May 16, 2017

On gender issues, many in Orthodox Christian countries have conservative views

A substantial share of adults in Central and Eastern Europe hold traditional views of the role of women and the family, according to a recent Pew Research Center survey of 18 nations in the region. This is especially true in the 10 countries surveyed with Orthodox Christian majorities.

For instance, majorities of respondents in all 10 of these Orthodox countries agree with the statement, “Women have a responsibility to society to bear children,” including at least three-quarters in Armenia (82%), Romania (81%) and Bulgaria (77%) and about six-in-ten in Russia and Belarus (59% each). Generally, smaller shares in the eight Catholic-majority, religiously mixed or majority-unaffiliated countries surveyed (Bosnia and Hungary are exceptions) take this position.

Respondents in Orthodox-majority countries also are more likely than those in the other countries to hold conservative gender views on marriage and hiring practices. A median of 42% across the Orthodox-majority countries surveyed say a wife should always obey her husband, compared with only 25% in those countries without an Orthodox majority. Similarly, a median of 44% of respondents in Orthodox-majority countries, versus 31% elsewhere in the region, agree that “when jobs are scarce, men should have more rights to a job than women.” 

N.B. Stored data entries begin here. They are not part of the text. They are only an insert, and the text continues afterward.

(** [handleResponse], up to [complete]: the call it claims, the payload and the status.
    The outer [option] is for the [CHECK] in [responseStatus]. *)
Definition RpcClient_handleResponse (bytes : list byte) (c : RpcClient)
    : option (option (nat * list byte * RpcStatus) * RpcClient) :=
  match RpcHeader_deserialize bytes with
  | None => Some (None, c)
  | Some (header, payload) =>
      if negb (is_type RkResponse header) then Some (None, c)
      else match rc_outgoing_calls c !! rh_stream_id header with
      | None => Some (None, c)
      | Some call =>
          let c := RpcClient_cancel_erase (rh_stream_id header) c in
          status ← (if rh_last_message header then RpcHeader_responseStatus header else Some RpcOk);
          Some (Some (call, payload, status), c)
      end
  end.

(** [connectionReset], up to the loop over [complete]: the calls it claims. *)
Definition RpcClient_connectionReset (c : RpcClient) : list nat * RpcClient :=
  ((map_to_list (rc_outgoing_calls c)).*2, mkRpcClient (rc_next_stream_id c) ∅ (rc_calls c)).

(** [UnaryStub]: what its completion callback makes of a response. *)
Definition UnaryStub_complete {Response} `{Deserializer Response} (payload : list byte) (status : RpcStatus)
    : RpcStatus * option Response :=
  if bool_decide (status = RpcOk)
  then match deserialize payload with
       | inl status => (status, None)
       | inr response => (RpcOk, Some response)
       end
  else (status, None).

(** [UnaryStub::call], up to the wait: refuses a request that does not serialize. *)
Definition UnaryStub_call {Request} `{Serializer Request} (function_id : Z) (request : Request) (cb : Z)
    (c : RpcClient) : option (RpcStatus + (nat * Z * list byte * RpcClient)) :=
  let '(status, payload) := serialize request in
  if negb (bool_decide (status = RpcOk)) then Some (inl status)
  else
    '(call, stream_id, header, c) ← RpcClient_send_begin function_id None cb c;
    Some (inr (call, stream_id, header ++ payload, c)).

(** [UnaryStub::callAsync] sends the same request and does not wait. *)
Definition UnaryStub_callAsync {Request} `{Serializer Request} (function_id : Z) (request : Request)
    (cb : Z) (c : RpcClient) : option (RpcStatus + (nat * Z * list byte * RpcClient)) :=
  UnaryStub_call function_id request cb c.

(** ** Interleavings *)

(** A thread between two critical sections. *)
Inductive rc_thread :=
  | Sending (stream_id : Z) (call : nat)
  | Cancelling (call : nat)
  | Completing (call : nat) (payload : list byte) (status : RpcStatus).

(** A callback that ran. *)
Record rc_completion := mkCompletion {
  cp_call : nat;
  cp_payload : list byte;
  cp_status : RpcStatus;
}.

(** The client, the threads inside it, and what has happened: the completions, the
    calls whose send was refused, and those that got the stream id of a call that was
    still pending or being sent, which takes 2^24 calls to happen. *)
Record rc_config := mkRcConfig {
  rg_client : RpcClient;
  rg_threads : list rc_thread;
  rg_log : list rc_completion;
  rg_refused : list nat;
  rg_reused : list nat;
}.

Definition id_in_use (id : Z) (c : RpcClient) (ts : list rc_thread) : Prop :=
  is_Some (rc_outgoing_calls c !! id) ∨ Exists (λ t, ∃ call, t = Sending id call) ts.

#[export] Instance id_in_use_dec id c ts : Decision (id_in_use id c ts).
Proof.
  apply or_dec; [apply _|]. apply Exists_dec. intros [id' call|call|call p st]; [|right; by intros [? ?]..].
  destruct (decide (id' = id)) as [->|]; [left; by eexists|right; intros [? [=]]; congruence].
Defined.

Definition rc_start : rc_config := mkRcConfig RpcClient_init [] [] [] [].

Inductive rc_step : rc_config → rc_config → Prop :=
  | rc_send_begin function_id timeout_ms cb call id header c c' ts log refused reused :
      RpcClient_send_begin function_id timeout_ms cb c = Some (call, id, header, c') →
      rc_step (mkRcConfig c ts log refused reused)
        (mkRcConfig c' (Sending id call :: ts) log refused
           (if decide (id_in_use id c ts) then call :: reused else reused))
  | rc_send_accepted id call c ts1 ts2 log refused reused :
      rc_step (mkRcConfig c (ts1 ++ Sending id call :: ts2) log refused reused)
        (mkRcConfig c (ts1 ++ ts2) log refused reused)
  | rc_send_refused id call c ts1 ts2 log refused reused :
      rc_step (mkRcConfig c (ts1 ++ Sending id call :: ts2) log refused reused)
        (mkRcConfig (RpcClient_cancel_erase id c) (ts1 ++ Cancelling call :: ts2) log refused reused)
  | rc_send_cancelled call c ts1 ts2 log refused reused :
      rc_step (mkRcConfig c (ts1 ++ Cancelling call :: ts2) log refused reused)
        (mkRcConfig (RpcClient_cancel_clear call c) (ts1 ++ ts2) log (call :: refused) reused)
  | rc_response bytes claimed c c' ts log refused reused :
      RpcClient_handleResponse bytes c = Some (claimed, c') →
      rc_step (mkRcConfig c ts log refused reused)
        (mkRcConfig c' (match claimed with
                        | Some (call, payload, status) => Completing call payload status :: ts
                        | None => ts
                        end) log refused reused)
  | rc_reset calls c c' ts log refused reused :
      RpcClient_connectionReset c = (calls, c') →
      rc_step (mkRcConfig c ts log refused reused)
        (mkRcConfig c' (((λ call, Completing call [] RpcUnavailable) <$> calls) ++ ts) log refused reused)
  | rc_complete call payload status cb c c' ts1 ts2 log refused reused :
      RpcClient_complete call c = (cb, c') →
      rc_step (mkRcConfig c (ts1 ++ Completing call payload status :: ts2) log refused reused)
        (mkRcConfig c' (ts1 ++ ts2)
           (match cb with Some _ => mkCompletion call payload status :: log | None => log end)
           refused reused).

Definition rc_reachable : rc_config → Prop := rtc rc_step rc_start.

End Operations.

(** ** At most once *)

Section Correct.

Context {io : RooIo} {io_laws : RooIoLaws} {data : RooIoData} {data_laws : RooIoDataLaws}.

(** What an operation does to the call objects. *)
Lemma send_begin_inv function_id timeout_ms cb c call id header c' :
  RpcClient_send_begin function_id timeout_ms cb c = Some (call, id, header, c') →
  call = length (rc_calls c) ∧ id = rc_next_stream_id c ∧ rc_calls c' = rc_calls c ++ [Some cb]
  ∧ rc_outgoing_calls c' = match rc_outgoing_calls c !! id with
                           | Some _ => rc_outgoing_calls c
                           | None => <[id := call]> (rc_outgoing_calls c)
                           end.
Proof.
  unfold RpcClient_send_begin. cbn. intros H. destruct (RpcHeader_serialize _ _); [|done].
  cbn in H. destruct (check _); [|done]. cbn in H. injection H as <- <- <- <-. done.
Qed.

Lemma handleResponse_inv bytes c claimed c' :
  RpcClient_handleResponse bytes c = Some (claimed, c') →
  rc_calls c' = rc_calls c
  ∧ match claimed with
    | None => c' = c
    | Some (call, payload, status) =>
        ∃ id, rc_outgoing_calls c !! id = Some call
          ∧ rc_outgoing_calls c' = delete id (rc_outgoing_calls c)
    end.
Proof.
  unfold RpcClient_handleResponse. destruct (RpcHeader_deserialize bytes) as [[h p]|]; [|by intros [= <- <-]].
  destruct (negb _); [by intros [= <- <-]|].
  destruct (rc_outgoing_calls c !! rh_stream_id h) as [call|] eqn:Hc; [|by intros [= <- <-]].
  intros H. destruct (if rh_last_message h then _ else _); [|done]. cbn in H. injection H as <- <-.
  split; [done|]. by exists (rh_stream_id h).
Qed.

Definition thread_call (t : rc_thread) : nat :=
  match t with Sending _ call | Cancelling call | Completing call _ _ => call end.

(** A completed call has no callback any more, and neither has a refused one. *)
Record rc_safe (g : rc_config) : Prop := {
  rs_log : NoDup (cp_call <$> rg_log g);
  rs_completed call : call ∈ cp_call <$> rg_log g → rc_calls (rg_client g) !! call = Some None;
  rs_refused call : call ∈ rg_refused g → rc_calls (rg_client g) !! call = Some None;
  rs_threads : Forall (λ t, (thread_call t < length (rc_calls (rg_client g)))%nat) (rg_threads g);
  rs_table : map_Forall (λ _ call, (call < length (rc_calls (rg_client g)))%nat)
               (rc_outgoing_calls (rg_client g));
}.

(** The callbacks only ever go away. *)
Definition callbacks_shrink (c c' : RpcClient) : Prop :=
  ∀ call, rc_calls c !! call = Some None → rc_calls c' !! call = Some None.

Lemma clear_shrink call c : callbacks_shrink c (RpcClient_cancel_clear call c).
Proof.
  intros i Hi. cbn. destruct (decide (call = i)) as [->|Hne].
  - apply list_lookup_insert_eq. by apply lookup_lt_Some in Hi.
  - by rewrite list_lookup_insert_ne.
Qed.

Lemma rc_step_shrink g g' : rc_step g g' → callbacks_shrink (rg_client g) (rg_client g').
Proof.
  destruct 1 as [fid tmo cb call id header c c' ts log refused reused Hb| | |call c
    |bytes claimed c c' ts log refused reused Hr|calls c c' ts log refused reused Hr
    |call payload status cb c c' ts1 ts2 log refused reused Hc]; cbn; try by intros ?.
  - apply send_begin_inv in Hb as (_ & _ & Hc & _). intros i Hi. rewrite Hc. by apply lookup_app_l_Some.
  - apply clear_shrink.
  - apply handleResponse_inv in Hr as [Hc _]. intros i. by rewrite Hc.
  - unfold RpcClient_connectionReset in Hr. injection Hr as <- <-. by intros ?.
  - unfold RpcClient_complete in Hc. injection Hc as <- <-. apply clear_shrink.
Qed.

Lemma rc_step_log g g' :
  rc_safe g → rc_step g g' →
  rg_log g' = rg_log g
  ∨ ∃ cp cb, rg_log g' = cp :: rg_log g ∧ rc_calls (rg_client g) !! cp_call cp = Some (Some cb)
      ∧ rc_calls (rg_client g') !! cp_call cp = Some None.
Proof.
  intros Hs. destruct 1 as [| | | | | |call payload status cb c c' ts1 ts2 log refused reused Hc]; auto.
  unfold RpcClient_complete in Hc. injection Hc as <- <-. cbn.
  destruct (rc_calls c !! call) as [[cb|]|] eqn:Hcall; cbn; auto. right.
  exists (mkCompletion call payload status), cb. split; [done|]. split; [done|]. cbn.
  apply list_lookup_insert_eq. by apply lookup_lt_Some in Hcall.
Qed.

Lemma rc_safe_start : rc_safe rc_start.
Proof. constructor; cbn; try done; [constructor|by intros ? ?%elem_of_nil..]. Qed.

Lemma rc_step_threads g g' :
  rc_safe g → rc_step g g' →
  let n := length (rc_calls (rg_client g')) in
  (length (rc_calls (rg_client g)) ≤ n)%nat
  ∧ Forall (λ t, (thread_call t < n)%nat) (rg_threads g')
  ∧ map_Forall (λ _ call, (call < n)%nat) (rc_outgoing_calls (rg_client g')).
Proof.
  intros [_ _ _ Ht Hm] Hst.
  destruct Hst as [fid tmo cb call id header c c' ts log refused reused Hb| | |
    |bytes claimed c c' ts log refused reused Hr|calls c c' ts log refused reused Hr
    |call payload status cb c c' ts1 ts2 log refused reused Hc]; cbn in *;
    rewrite ?length_insert; rewrite ?Forall_app, ?Forall_cons in *.
  - apply send_begin_inv in Hb as (-> & -> & Hcs & Ho). rewrite Hcs, Ho, length_app. cbn.
    assert (Hm' : map_Forall (λ _ call, (call < length (rc_calls c) + 1)%nat) (rc_outgoing_calls c))
      by (eapply map_Forall_impl; [exact Hm|cbn; lia]).
    split_and!; [lia|lia|by eapply Forall_impl; [exact Ht|cbn; lia]|].
    destruct (_ !! _); [done|]. apply map_Forall_insert_2; [lia|done].
  - naive_solver.
  - split; [done|]. split; [naive_solver|]. by apply map_Forall_delete.
  - naive_solver.
  - apply handleResponse_inv in Hr as [-> Hcl]. split; [done|].
    destruct claimed as [[[call p] st]|]; [|by subst c'].
    destruct Hcl as (id & Hid & ->). split; [|by apply map_Forall_delete].
    constructor; [exact (Hm _ _ Hid)|done].
  - unfold RpcClient_connectionReset in Hr. injection Hr as <- <-. cbn. split; [done|].
    split; [|apply map_Forall_empty]. split; [|done]. apply Forall_fmap, Forall_forall.
    intros i ([id i'] & -> & Hin%elem_of_map_to_list)%list_elem_of_fmap. exact (Hm _ _ Hin).
  - unfold RpcClient_complete in Hc. injection Hc as <- <-. cbn. rewrite length_insert. naive_solver.
Qed.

Predominantly Orthodox populations, however, are not more traditional than others in their views of an ideal marriage. Instead of saying an ideal marriage is one in which the husband works and earns money and the wife looks after the household and children, majorities in every country surveyed prefer a situation in which the husband and wife both work while sharing the household responsibilities.

Since most Orthodox countries in the study were part of the former Soviet Union, this broad acceptance of women in the workforce may reflect historical developments during the Soviet era, when the rise of communism brought increased opportunities for women to pursue careers in professions previously restricted to men. At the same time, however, historians report that Soviet-era gender equality was more a principle than practice: Men often were preferred to women and women were reduced to lower-level jobs and tended to be paid less. Indeed, people in former Soviet republics are slightly more likely than those elsewhere in the region to say that men should have first rights to employment when jobs are scarce.

Overall, women in Central and Eastern Europe are more likely than men to take progressive positions on gender roles, but this is not always the case. In several countries – including Georgia, Serbia and Moldova – there are no significant gender differences on the question of whether women should have equal access to employment. And while women across much of the region are less likely than men to say that a wife must always obey her husband, women and men in most countries surveyed are equally likely to say that women have a responsibility to society to bear children.

Topics: Eastern Europe, Europe, Gender, Religion and Society, Lifestyle, Family Roles, Household and Family Structure, Religious Affiliation

  1. Photo of Ariana Monique Salazar

    is a research analyst focusing on religion at Pew Research Center.

  2. Photo of Michael Lipka

    is a senior editor focusing on religion at Pew Research Center.


  1. Anonymous3 months ago

    excellent point! Also: This article fails to give a “Median results of surveyed countries.” That too is a crucial failure. What is the median figure including all surveyed countries? Unless I know this, I won’t be able meaningfully to interpret each individual country’s result.

    As a conclusion from both of these massive failures, I would say that Pew Research Center is so unreliable — because so incompetent in its writers — that any intelligent reader must consider its articles to be uninterpretable. I was going to write an article interpreting this one, but I no longer will. After I ran into the problem that no “Median results of surveyed countries” is given here, I tried to gain access to the more-detailed presentation of the actual poll-results, and I didn’t see any way to. There’s no link to that in this article. So, I just gave up, and — especially considering the excellent point that you have raised — I am trashing this article altogether, as being uninterpretable by any intelligent reader. I hope that they publish and don’t remove this comment, because they’ve got a big problem, and they need to deal with it, not hide it. The problem is real, and it is huge.

  2. Garrett Diment3 months ago

    I am left to wonder as to why this report lumps Oriental Orthodox countries into the same report as Eastern Orthodox countries. The two families of churches are separate, are not in communion with each other, so this would be like lumping in Catholic and Orthodox churches together in the same study and insinuating they are both part of the same ecclesiastical structure. Armenian is Oriental Orthodox, not Eastern Orthodox. The methodology of the study just makes no sense.

    1. Michael Lipka3 months ago

      Thanks for your comment. Armenia is the only country in this study whose national church is in communion with Oriental Orthodoxy rather than Eastern Orthodoxy, but we still include it under the broad “Orthodox” umbrella for analytical purposes because it does have many religious, political and historical ties with other countries in the region. As the study shows, in many respects, Orthodox Christians in Armenia are similar to Orthodox Christians elsewhere in the former Soviet Union and Eastern Europe.